======== Data for the task ========

(* ===== verification/Webhook.v ===== *)
(** The billing webhooks of [internal/billing]: their payload, what is accepted
    for the queue and what is kept of it, the scope a payload must belong to,
    and the access a provider status gives ([webhook_types.go],
    [webhook_queue.go], [webhook_subscription.go], [service.go]). *)
From S2P Require Import Prelude GoLists GoBase HistoryService.
Local Open Scope Z_scope.

(** * Payloads *)

(** A value of [map[string]any] decoded with [UseNumber]; the code looks at
    strings and numbers only. *)
Inductive json_value :=
  | JString (s : string)
  | JNumber (text : string)
  | JOther.

Record productionWebhookAttributes := {
  wa_StoreID : Z;
  wa_CustomerID : Z;
  wa_OrderID : Z;
  wa_SubscriptionID : Z;
  wa_VariantID : Z;
  wa_Status : string;
  wa_Cancelled : bool;
  wa_RenewsAt : string;
  wa_EndsAt : string;
  wa_CreatedAt : string;
  wa_UpdatedAt : string;
  wa_TestMode : bool;
  wa_FirstOrderItemVariantID : Z;
}.

Record productionWebhookEnvelope := {
  we_EventName : string;
  we_CustomData : gmap string json_value;
  we_Type : string;
  we_ID : string;
  we_Attributes : productionWebhookAttributes;
}.

(** The payload of the older, synchronous path. *)
Record lemonSubscriptionAttributes := {
  la_StoreID : Z;
  la_CustomerID : Z;
  la_VariantID : Z;
  la_Status : string;
  la_Cancelled : bool;
  la_RenewsAt : string;
  la_EndsAt : string;
  la_UpdatedAt : string;
  la_TestMode : bool;
}.

Record lemonWebhookEnvelope := {
  le_EventName : string;
  le_CustomData : gmap string json_value;
  le_Type : string;
  le_ID : string;
  le_Attributes : lemonSubscriptionAttributes;
}.

Definition zero_attributes : productionWebhookAttributes :=
  {| wa_StoreID := 0; wa_CustomerID := 0; wa_OrderID := 0; wa_SubscriptionID := 0;
     wa_VariantID := 0; wa_Status := EmptyString; wa_Cancelled := false;
     wa_RenewsAt := EmptyString; wa_EndsAt := EmptyString; wa_CreatedAt := EmptyString;
     wa_UpdatedAt := EmptyString; wa_TestMode := false; wa_FirstOrderItemVariantID := 0 |}.

Definition zero_envelope : productionWebhookEnvelope :=
  {| we_EventName := EmptyString; we_CustomData := ∅; we_Type := EmptyString;
     we_ID := EmptyString; we_Attributes := zero_attributes |}.

(** What the package takes from [encoding/json], from [time.Parse] with
    [time.RFC3339Nano], and from the database: the text a [jsonb] column gives
    back for a text it is given ([None] when it refuses it), and the canonical
    form of an identifier sent as [uuid]. *)
Class WebhookEncoding := {
  decode_envelope : string -> option (productionWebhookEnvelope * string);
  decode_lemon : string -> option lemonWebhookEnvelope;
  decode_eof : string -> bool;
  marshal_envelope : productionWebhookEnvelope -> option string;
  jsonb_text : string -> option string;
  parse_rfc3339 : string -> option time;
  uuid_text : string -> option string;
}.

(** * Errors *)

(** Why a webhook is invalid: the errors that wrap [ErrInvalidWebhook]. *)
Inductive webhook_reason :=
  | DecodePayload
  | TrailingContent
  | EventHeaderMismatch
  | UnsupportedEvent
  | InvalidDataIdentity
  | InvalidCheckoutUser
  | ScopeMismatch
  | InvalidOrderWebhook
  | InvalidInvoiceWebhook
  | InvalidSubscriptionWebhook
  | InvalidEventIdentity
  | NotEnqueued
  | UnknownCheckoutUser
  | NoAssociatedUser
  | UnsupportedSubscriptionStatus
  | AccessDateMissing
  | MissingEventName.

(** Why a statement failed. *)
Inductive db_failure :=
  | DeadlineExceeded
  | Canceled
  | ConstraintViolation
  | NoRows
  | OtherFailure.

(** The statements of the billing package. *)
Inductive billing_step :=
  | BInsertEvent
  | BTouchDuplicate
  | BClaim
  | BAttempts
  | BFinalize
  | BBegin
  | BRecordEvent
  | BLockEvent
  | BUserExists
  | BExistingUser
  | BUpsertOrder
  | BProvisional
  | BNotification
  | BResolvePayment
  | BMarkPastDue
  | BRecoverPayment
  | BRemoveProvisional
  | BUpsertSubscription
  | BFinish
  | BCommit
  | BExistingSubscription
  | BLatestSubscription.

Inductive billing_error :=
  | InvalidWebhook (why : webhook_reason)
  | SanitizeFailed
  | StatementFailed (step : billing_step) (cause : db_failure)
  | NotSynchronized
  | AlreadySubscribed
  | SubscriptionMissing.

(** [errors.Is(err, ErrInvalidWebhook)] *)
Definition is_invalid_webhook (e : billing_error) : bool :=
  match e with InvalidWebhook _ => true | _ => false end.

Definition safeProcessingError (e : option billing_error) : string :=
  match e with
  | None => EmptyString
  | Some (StatementFailed _ DeadlineExceeded) => "processing_timeout"
  | Some (StatementFailed _ Canceled) => "processing_cancelled"
  | Some (InvalidWebhook _) => "invalid_webhook"
  | Some _ => "processing_failed"
  end.

(** * Helpers *)

Definition customString (values : gmap string json_value) (key : string) : string :=
  match values !! key with
  | None => EmptyString
  | Some (JString typed) => TrimSpace typed
  | Some (JNumber typed) => typed
  | Some JOther => EmptyString
  end.

(** [value[:2000]], byte-wise. *)
Definition truncateError (value : string) : string :=
  let value := TrimSpace value in
  if str_len value <=? 2000 then value else of_bytes (take 2000 (bytes_of value)).

Definition isSupportedWebhookEvent (eventName : string) : bool :=
  bool_decide (TrimSpace eventName ∈
    ["order_created"; "subscription_created"; "subscription_updated"; "subscription_cancelled";
     "subscription_resumed"; "subscription_expired"; "subscription_paused";
     "subscription_unpaused"; "subscription_payment_failed"; "subscription_payment_recovered";
     "subscription_payment_success"]).

Definition isSupportedSubscriptionEvent (eventName : string) : bool :=
  bool_decide (eventName ∈
    ["subscription_created"; "subscription_updated"; "subscription_cancelled";
     "subscription_resumed"; "subscription_expired"; "subscription_paused";
     "subscription_unpaused"]).

(** The loop over the characters of [value]; a character outside ASCII is not
    a digit, whatever the number of its bytes. *)
Fixpoint uuid_characters (index : nat) (l : list ascii) : bool :=
  match l with
  | [] => true
  | c :: l' =>
      (bool_decide (index ∈ [8; 13; 18; 23]%nat)
       || in_range 48 57 c || in_range 97 102 c || in_range 65 70 c)
      && uuid_characters (S index) l'
  end.

Definition looksLikeUUID (value : string) : bool :=
  let b := bytes_of (TrimSpace value) in
  let dash := Some "-"%char in
  if negb (length b =? 36)%nat
     || negb (bool_decide (b !! 8%nat = dash)) || negb (bool_decide (b !! 13%nat = dash))
     || negb (bool_decide (b !! 18%nat = dash)) || negb (bool_decide (b !! 23%nat = dash))
  then false
  else uuid_characters 0 b.

(** [len(value)] seconds with the six decimals of [%f], as the database reads
    them: an interval in microseconds. *)
Definition postgresInterval (value : duration) : duration :=
  let value := if value <? 0 then 0 else value in
  (value + 500) / 1000 * 1000.

Section encoding.
Context `{Unicode, WebhookEncoding}.

(** * Provider times *)

Definition productionProviderTime (value : string) : time :=
  match parse_rfc3339 (TrimSpace value) with
  | None => zero_time
  | Some parsed => parsed
  end.

Definition productionOptionalProviderTime (value : string) : option time :=
  let parsed := productionProviderTime value in
  if is_zero parsed then None else Some parsed.

Definition parseProviderTime (value : string) : time :=
  match parse_rfc3339 (TrimSpace value) with
  | None => zero_time
  | Some parsed => parsed
  end.

Definition parseOptionalProviderTime (value : string) : option time :=
  let parsed := parseProviderTime value in
  if is_zero parsed then None else Some parsed.

(** * The service and its scope *)

(** [ServiceConfig]. *)
Record ServiceConfig := {
  sc_ProviderName : string;
  sc_StoreID : string;
  sc_VariantID : string;
  sc_ExpectedTestMode : bool;
  sc_PastDueGracePeriod : duration;
}.

(** [Service], without its database, its clock and the services it calls. *)
Record Service := {
  providerName : string;
  storeID : string;
  variantID : string;
  expectedTestMode : bool;
  pastDueGracePeriod : duration;
}.

Definition lemonSqueezyProvider : string := "lemonsqueezy".

Definition NewService (cfg : ServiceConfig) : Service :=
  let providerName := ToLower (TrimSpace (sc_ProviderName cfg)) in
  let providerName := if is_empty providerName then lemonSqueezyProvider else providerName in
  {| providerName := providerName;
     storeID := TrimSpace (sc_StoreID cfg);
     variantID := TrimSpace (sc_VariantID cfg);
     expectedTestMode := sc_ExpectedTestMode cfg;
     pastDueGracePeriod := sc_PastDueGracePeriod cfg |}.

Definition validateWebhookScope (s : Service) (envelope : productionWebhookEnvelope)
    : result billing_error unit :=
  let attributes := we_Attributes envelope in
  fail_if negb (bool_decide (FormatInt (wa_StoreID attributes) = storeID s))
          || negb (Bool.eqb (wa_TestMode attributes) (expectedTestMode s))
    with InvalidWebhook ScopeMismatch else
  let name := we_EventName envelope in
  if bool_decide (name = "order_created") then
    fail_if negb (bool_decide (we_Type envelope = "orders"))
            || negb (bool_decide (wa_Status attributes = "paid"))
            || negb (bool_decide (FormatInt (wa_FirstOrderItemVariantID attributes) = variantID s))
      with InvalidWebhook InvalidOrderWebhook else
    Ok tt
  else if bool_decide (name ∈ ["subscription_payment_failed"; "subscription_payment_recovered";
                              "subscription_payment_success"]) then
    fail_if negb (bool_decide (we_Type envelope = "subscription-invoices"))
            || (wa_SubscriptionID attributes <=? 0)
      with InvalidWebhook InvalidInvoiceWebhook else
    Ok tt
  else if bool_decide (name = "subscription_created") then
    fail_if negb (bool_decide (we_Type envelope = "subscriptions"))
            || negb (bool_decide (FormatInt (wa_VariantID attributes) = variantID s))
      with InvalidWebhook InvalidSubscriptionWebhook else
    Ok tt
  else
    fail_if negb (bool_decide (we_Type envelope = "subscriptions"))
            || (wa_VariantID attributes <=? 0)
      with InvalidWebhook InvalidSubscriptionWebhook else
    Ok tt.

(** [sanitizedEnvelope]: the identity of the buyer is all that is kept of the
    custom data. *)
Definition sanitize_envelope (envelope : productionWebhookEnvelope) : productionWebhookEnvelope :=
  let userID := customString (we_CustomData envelope) "user_id" in
  {| we_EventName := we_EventName envelope;
     we_CustomData := if is_empty userID then ∅ else {["user_id" := JString userID]};
     we_Type := we_Type envelope;
     we_ID := we_ID envelope;
     we_Attributes := we_Attributes envelope |}.

Definition validateAndSanitizeWebhook (raw headerEventName : string)
    : result billing_error (productionWebhookEnvelope * string) :=
  match decode_envelope raw with
  | None => Err (InvalidWebhook DecodePayload)
  | Some (envelope, rest) =>
      fail_if negb (decode_eof rest) with InvalidWebhook TrailingContent else
      fail_if is_empty (TrimSpace (we_EventName envelope))
              || negb (bool_decide (we_EventName envelope = TrimSpace headerEventName))
        with InvalidWebhook EventHeaderMismatch else
      fail_if negb (isSupportedWebhookEvent (we_EventName envelope))
        with InvalidWebhook UnsupportedEvent else
      fail_if is_empty (TrimSpace (we_Type envelope)) || is_empty (TrimSpace (we_ID envelope))
              || (128 <? str_len (we_ID envelope))
        with InvalidWebhook InvalidDataIdentity else
      let userID := customString (we_CustomData envelope) "user_id" in
      fail_if negb (is_empty userID) && negb (looksLikeUUID userID)
        with InvalidWebhook InvalidCheckoutUser else
      match marshal_envelope (sanitize_envelope envelope) with
      | None => Err SanitizeFailed
      | Some sanitized => Ok (envelope, sanitized)
      end
  end.

(** * Access *)

Definition resolveProductionAccess (attributes : productionWebhookAttributes)
    (updatedAt : time) (gracePeriod : duration)
    : result billing_error (string * option time) :=
  let providerStatus := ToLower (TrimSpace (wa_Status attributes)) in
  let renewsAt := productionOptionalProviderTime (wa_RenewsAt attributes) in
  let endsAt := productionOptionalProviderTime (wa_EndsAt attributes) in
  let! (status, accessUntil) :=
    if bool_decide (providerStatus = "on_trial") then Ok ("trialing", renewsAt)
    else if bool_decide (providerStatus = "active") then Ok ("active", renewsAt)
    else if bool_decide (providerStatus ∈ ["paused"; "past_due"; "unpaid"]) then
      let base :=
        match renewsAt with
        | Some r => if updatedAt <? r then r else updatedAt
        | None => updatedAt
        end in
      Ok ("past_due", Some (base + gracePeriod))
    else if bool_decide (providerStatus = "cancelled") then
      Ok ("canceled", match endsAt with Some _ => endsAt | None => renewsAt end)
    else if bool_decide (providerStatus = "expired") then
      Ok ("expired", match endsAt with Some _ => endsAt | None => Some updatedAt end)
    else Err (InvalidWebhook UnsupportedSubscriptionStatus) in
  fail_if negb (bool_decide (status = "expired")) && bool_decide (accessUntil = None)
    with InvalidWebhook AccessDateMissing else
  Ok (status, accessUntil).

Definition resolveAccess (s : Service) (attributes : lemonSubscriptionAttributes)
    (updatedAt : time) : result billing_error (string * option time) :=
  let providerStatus := ToLower (TrimSpace (la_Status attributes)) in
  let renewsAt := parseOptionalProviderTime (la_RenewsAt attributes) in
  let endsAt := parseOptionalProviderTime (la_EndsAt attributes) in
  let! (status, accessUntil) :=
    if bool_decide (providerStatus = "on_trial") then Ok ("trialing", renewsAt)
    else if bool_decide (providerStatus = "active") then Ok ("active", renewsAt)
    else if bool_decide (providerStatus ∈ ["paused"; "past_due"; "unpaid"]) then
      let base :=
        match renewsAt with
        | Some r => if updatedAt <? r then r else updatedAt
        | None => updatedAt
        end in
      Ok ("past_due", Some (base + pastDueGracePeriod s))
    else if bool_decide (providerStatus = "cancelled") then
      Ok ("canceled", match endsAt with Some _ => endsAt | None => renewsAt end)
    else if bool_decide (providerStatus = "expired") then
      Ok ("expired", match endsAt with Some _ => endsAt | None => Some updatedAt end)
    else Err (InvalidWebhook UnsupportedSubscriptionStatus) in
  fail_if negb (bool_decide (status = "expired")) && bool_decide (accessUntil = None)
    with InvalidWebhook AccessDateMissing else
  Ok (status, accessUntil).
End encoding.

========

Exercise goal - Look above for the line holding "la_CustomerID : Z;" and the line holding "le_EventName : string;". Retype both, and every line between them, word for word and nothing else.

Task response -
  la_CustomerID : Z;
  la_VariantID : Z;
  la_Status : string;
  la_Cancelled : bool;
  la_RenewsAt : string;
  la_EndsAt : string;
  la_UpdatedAt : string;
  la_TestMode : bool;
}.

Record lemonWebhookEnvelope := {
  le_EventName : string;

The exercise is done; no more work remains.